--- PROVIDED DATA Enclosed Below ---
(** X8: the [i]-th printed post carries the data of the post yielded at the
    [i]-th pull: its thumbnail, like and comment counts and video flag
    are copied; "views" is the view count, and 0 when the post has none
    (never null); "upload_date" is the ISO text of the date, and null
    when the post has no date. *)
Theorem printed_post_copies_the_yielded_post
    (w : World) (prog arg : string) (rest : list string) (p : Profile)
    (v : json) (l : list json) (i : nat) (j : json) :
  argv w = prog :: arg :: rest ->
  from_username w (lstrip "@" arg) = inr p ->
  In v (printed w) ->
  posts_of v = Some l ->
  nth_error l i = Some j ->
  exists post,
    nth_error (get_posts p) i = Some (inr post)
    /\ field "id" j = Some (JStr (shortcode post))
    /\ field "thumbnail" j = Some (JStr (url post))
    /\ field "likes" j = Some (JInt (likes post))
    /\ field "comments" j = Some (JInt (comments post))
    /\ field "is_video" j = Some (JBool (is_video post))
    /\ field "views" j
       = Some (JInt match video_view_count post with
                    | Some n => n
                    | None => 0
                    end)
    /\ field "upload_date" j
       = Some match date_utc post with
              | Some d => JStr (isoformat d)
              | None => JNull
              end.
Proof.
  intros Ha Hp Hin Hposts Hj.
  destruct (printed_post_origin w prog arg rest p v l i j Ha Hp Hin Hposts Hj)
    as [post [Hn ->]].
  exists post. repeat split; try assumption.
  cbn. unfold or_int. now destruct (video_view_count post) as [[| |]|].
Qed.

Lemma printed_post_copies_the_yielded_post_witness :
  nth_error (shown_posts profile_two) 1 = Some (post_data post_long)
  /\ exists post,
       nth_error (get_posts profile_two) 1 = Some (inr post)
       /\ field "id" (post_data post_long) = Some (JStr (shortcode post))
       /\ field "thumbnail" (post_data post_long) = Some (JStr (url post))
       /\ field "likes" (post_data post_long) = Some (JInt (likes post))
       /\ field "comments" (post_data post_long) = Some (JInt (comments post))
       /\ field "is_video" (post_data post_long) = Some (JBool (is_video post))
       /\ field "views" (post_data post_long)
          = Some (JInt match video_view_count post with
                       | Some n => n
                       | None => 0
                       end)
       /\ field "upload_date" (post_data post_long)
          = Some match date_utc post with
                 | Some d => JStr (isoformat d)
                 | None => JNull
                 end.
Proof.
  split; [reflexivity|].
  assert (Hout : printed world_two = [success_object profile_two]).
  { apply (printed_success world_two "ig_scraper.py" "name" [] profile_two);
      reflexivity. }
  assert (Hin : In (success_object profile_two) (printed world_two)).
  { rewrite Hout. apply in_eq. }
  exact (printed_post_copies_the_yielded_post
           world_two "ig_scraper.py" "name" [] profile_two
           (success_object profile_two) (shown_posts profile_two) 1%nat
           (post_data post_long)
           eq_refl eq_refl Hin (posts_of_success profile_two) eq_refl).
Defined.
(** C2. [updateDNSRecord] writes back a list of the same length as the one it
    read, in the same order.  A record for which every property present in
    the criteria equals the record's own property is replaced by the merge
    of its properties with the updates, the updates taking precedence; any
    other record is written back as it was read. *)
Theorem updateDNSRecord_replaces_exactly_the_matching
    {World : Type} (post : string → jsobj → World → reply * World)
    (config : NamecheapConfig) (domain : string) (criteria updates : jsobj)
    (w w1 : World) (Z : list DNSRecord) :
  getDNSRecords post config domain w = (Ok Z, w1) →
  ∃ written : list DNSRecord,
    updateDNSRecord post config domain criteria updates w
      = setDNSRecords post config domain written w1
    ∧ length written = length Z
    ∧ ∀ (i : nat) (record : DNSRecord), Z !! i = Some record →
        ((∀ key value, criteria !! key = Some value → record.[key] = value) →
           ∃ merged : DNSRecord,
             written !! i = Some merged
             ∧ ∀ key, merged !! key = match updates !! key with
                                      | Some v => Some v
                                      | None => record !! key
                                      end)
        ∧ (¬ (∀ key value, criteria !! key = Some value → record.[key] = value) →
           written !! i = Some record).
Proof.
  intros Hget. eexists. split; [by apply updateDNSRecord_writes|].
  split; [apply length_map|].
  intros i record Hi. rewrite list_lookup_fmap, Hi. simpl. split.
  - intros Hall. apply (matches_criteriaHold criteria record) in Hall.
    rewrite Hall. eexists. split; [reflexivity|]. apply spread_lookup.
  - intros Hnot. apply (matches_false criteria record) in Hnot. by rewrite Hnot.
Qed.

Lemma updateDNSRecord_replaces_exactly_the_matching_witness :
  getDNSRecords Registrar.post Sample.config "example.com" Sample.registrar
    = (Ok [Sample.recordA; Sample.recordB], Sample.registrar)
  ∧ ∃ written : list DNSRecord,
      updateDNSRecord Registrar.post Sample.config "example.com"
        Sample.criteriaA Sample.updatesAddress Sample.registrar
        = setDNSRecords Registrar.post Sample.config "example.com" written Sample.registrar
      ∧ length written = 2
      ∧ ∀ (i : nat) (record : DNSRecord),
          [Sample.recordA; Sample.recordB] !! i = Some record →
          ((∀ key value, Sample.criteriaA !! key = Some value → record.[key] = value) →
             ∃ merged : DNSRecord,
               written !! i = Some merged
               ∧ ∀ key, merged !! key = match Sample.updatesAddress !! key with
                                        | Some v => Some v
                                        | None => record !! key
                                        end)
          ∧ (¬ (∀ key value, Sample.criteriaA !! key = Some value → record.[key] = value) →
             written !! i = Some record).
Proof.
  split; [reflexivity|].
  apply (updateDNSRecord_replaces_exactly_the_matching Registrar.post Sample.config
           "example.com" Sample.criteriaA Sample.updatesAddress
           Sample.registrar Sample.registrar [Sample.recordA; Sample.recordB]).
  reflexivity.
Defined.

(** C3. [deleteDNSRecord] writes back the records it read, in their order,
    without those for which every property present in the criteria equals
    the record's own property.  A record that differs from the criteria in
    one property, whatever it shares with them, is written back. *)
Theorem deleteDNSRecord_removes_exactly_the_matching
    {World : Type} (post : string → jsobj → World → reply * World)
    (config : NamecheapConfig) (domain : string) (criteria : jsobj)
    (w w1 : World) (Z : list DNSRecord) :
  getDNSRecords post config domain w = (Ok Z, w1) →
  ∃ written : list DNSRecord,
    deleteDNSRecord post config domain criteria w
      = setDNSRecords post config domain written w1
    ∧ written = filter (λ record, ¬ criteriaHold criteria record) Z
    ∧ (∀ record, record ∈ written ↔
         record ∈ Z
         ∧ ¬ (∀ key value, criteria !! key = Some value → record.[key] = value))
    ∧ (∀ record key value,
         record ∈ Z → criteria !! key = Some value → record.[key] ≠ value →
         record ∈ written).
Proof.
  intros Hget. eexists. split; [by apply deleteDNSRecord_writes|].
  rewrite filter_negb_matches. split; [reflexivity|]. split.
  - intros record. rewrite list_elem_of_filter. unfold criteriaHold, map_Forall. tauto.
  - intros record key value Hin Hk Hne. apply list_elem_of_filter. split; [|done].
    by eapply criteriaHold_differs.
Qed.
--- End of Enclosed PROVIDED DATA ---
**ACTION ITEM:** This task calls for an exact reproduction of the lines that start at the one containing "- intros record." and continue to the end of the entries above.

**EXERCISE SOLUTION:**
  - intros record. rewrite list_elem_of_filter. unfold criteriaHold, map_Forall. tauto.
  - intros record key value Hin Hk Hne. apply list_elem_of_filter. split; [|done].
    by eapply criteriaHold_differs.
Qed.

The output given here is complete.